What you'll see by the end

A single solid white block in the top-left corner of the C64's screen. — A single white block written straight into screen memory — no PRINT, no border, just a byte poked to the screen.

A solid white block, top-left. You wrote a byte to a box and the chip drew a character there — straight into the screen, no border, no PRINT. (One of the two lines in the program is a "stage light" that makes the block visible; we'll come back to it.)

A box on the screen holds a character code

This is where the C64 parts ways with a pixel machine like the Spectrum. There, a screen byte was eight pixels — its bits were the dots. Here, a screen box holds a character code: a number that names one of 256 ready-made 8×8 shapes baked into the machine's character ROM. Write the code, and the chip looks up the shape and draws it. Code $A0 is a solid block. Code 1 is the letter A. Code 32 is a space.

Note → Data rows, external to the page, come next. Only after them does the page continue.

(** What a section works on is the connection as it stands. *)
Lemma working_current l i t :
  lock_inv l -> lk_threads l !! i = Some t -> working (lk_conn l) (tl_seen t) = lk_conn l.
Proof.
  intros Hv Hi. unfold working. destruct (tl_seen t) as [c|] eqn:Hs; [|done].
  destruct (li_seen l Hv i t c Hi Hs) as [_ <-]. by destruct (lk_conn l).
Qed.

(** The other threads keep what they own when one finishes or leaves. *)
Lemma inv_release l i t n' pc' :
  lock_inv l -> lk_threads l !! i = Some t ->
  (forall m, m ∈ held_at pc' -> lo_owner (lk_locks l m) = Some i) ->
  (lo_owner (lk_locks l CoreLock) = Some i \/
   cn_core n' = set_co_world (cn_core (lk_conn l)) (co_world (cn_core n'))) ->
  lock_inv (mkLocked n' (release (lk_locks l) i pc') (<[i := mkThread pc' None]> (lk_threads l))).
Proof.
  intros Hv Hi Hheld Hcore. split; cbn [lk_conn lk_locks lk_threads].
  - intros m k [Hk Hh]%release_owner. destruct (decide (k = i)) as [->|Hki].
    + exists (mkThread pc' None). rewrite lookup_insert_eq. split; [done|]. apply elem_needs. left. by apply Hh.
    + rewrite lookup_insert_ne by done. by eapply li_owner.
  - intros k u m Hk Hm. apply release_owner. destruct (decide (k = i)) as [->|Hki].
    + rewrite lookup_insert_eq in Hk. injection Hk as <-. split; [by apply Hheld|done].
    + rewrite lookup_insert_ne in Hk by done. split; [by eapply li_held|done].
  - intros k u c Hk Hs. destruct (decide (k = i)) as [->|Hki].
    + rewrite lookup_insert_eq in Hk. by injection Hk as <-.
    + rewrite lookup_insert_ne in Hk by done. destruct (li_seen l Hv k u c Hk Hs) as [Ho Hc].
      split; [by apply release_owner|]. destruct Hcore as [Hi'|Hn]; [congruence|].
      rewrite Hn. cbn. rewrite Hc. done.
Qed.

; Meet the Machine - Unit 5: The Screen Is Memory
; Assemble with: acme -f cbm -o screen.prg screen.asm

*= $0801
!byte $0c,$08,$0a,$00,$9e,$32,$30,$36,$31,$00,$00,$00

*= $080d
        lda #$a0        ; screen code $A0 — a solid block
        sta $0400       ; the top-left box of the screen

        lda #1          ; white — a "stage light" so we can SEE it
        sta $d800       ; (the next unit explains what $D800 is)
loop    jmp loop

The first store is the one that matters: a byte into $0400, the top-left cell. ($0401 is the next cell to its right, $0402 the one after — so writing to consecutive boxes lays characters across the screen, left to right.) The second store, to $D800, is the stage light: it makes the block show up. Ignore how it works for now — that's exactly what the next unit is about. Without it, the block is still there in memory, just drawn in a colour you can't see.

A sane grid (count yourself lucky)

The screen is a plain 40-wide, 25-tall grid, laid out in the obvious order: 40 boxes per row, one row after another. The top-left is $0400; the cell directly below it is $0400 + 40 = $0428; the start of row 2 is $0450. No tricks, no hidden gaps. (Spectrum programmers meet a famously twisted screen layout at this point; the C64 spares you that.)

One wrinkle worth a sentence: these screen codes are not the same numbers as the letters in Unit 3. There, 'A' was 65 (its PETSCII code). In screen memory, A is code 1. Same letter, two numbering schemes — PETSCII for the keyboard and strings, screen codes for the boxes on the glass. The chip keeps them straight; you only need to know they differ.

Assemble and run

acme -f cbm -o screen.prg screen.asm

A solid white block sits in the top-left corner. You drew it by writing bytes straight into the screen's memory — no PRINT in sight.

Try this: a letter instead

Change lda #$a0 to lda #1 and run. The top-left corner now shows an A — screen code 1. Try #2 (a B), #3 (a C); the letters run upward from 1. Then #32, a space — which "draws" nothing, because a space is a character too, just an empty one.

Try this: a row of blocks

Load #$a0 back into A (the stage-light line left a 1 there), then add more shape-stores: sta $0401, sta $0402, sta $0403. The blocks are written — but only $0400 is lit, so only it shows. The rest sit in memory, invisible, each waiting for its own colour. That's the whole reason the next unit exists. And those near-identical lines? The repetition is exactly the itch Unit 10's loop will scratch.

If it doesn't work

Nothing appears. Check the address starts with $04 — the screen begins at $0400. A typo like $0500 writes to ordinary RAM and draws nothing.
A character appears but you can't see it. It's drawn in the cell's colour, and if that colour matches the background it hides. We take charge of cell colour in the next unit.
The wrong character appears. You're writing a screen code, not a PETSCII letter — $A0 is the block, 1 is A. Check the value.

What you've learnt

The screen is memory: the 1,000 boxes from $0400 are cells on the glass, each holding one character code, and writing a byte makes the chip draw that character — using the same sta you already know.

What's next

That second line — sta $D800 — is still a mystery: it lit the block, but we never said how. Next — Colour Is a Separate Map — we open it up. Colour lives in its own region of memory, one byte per cell, entirely apart from the characters. Two maps, two jobs.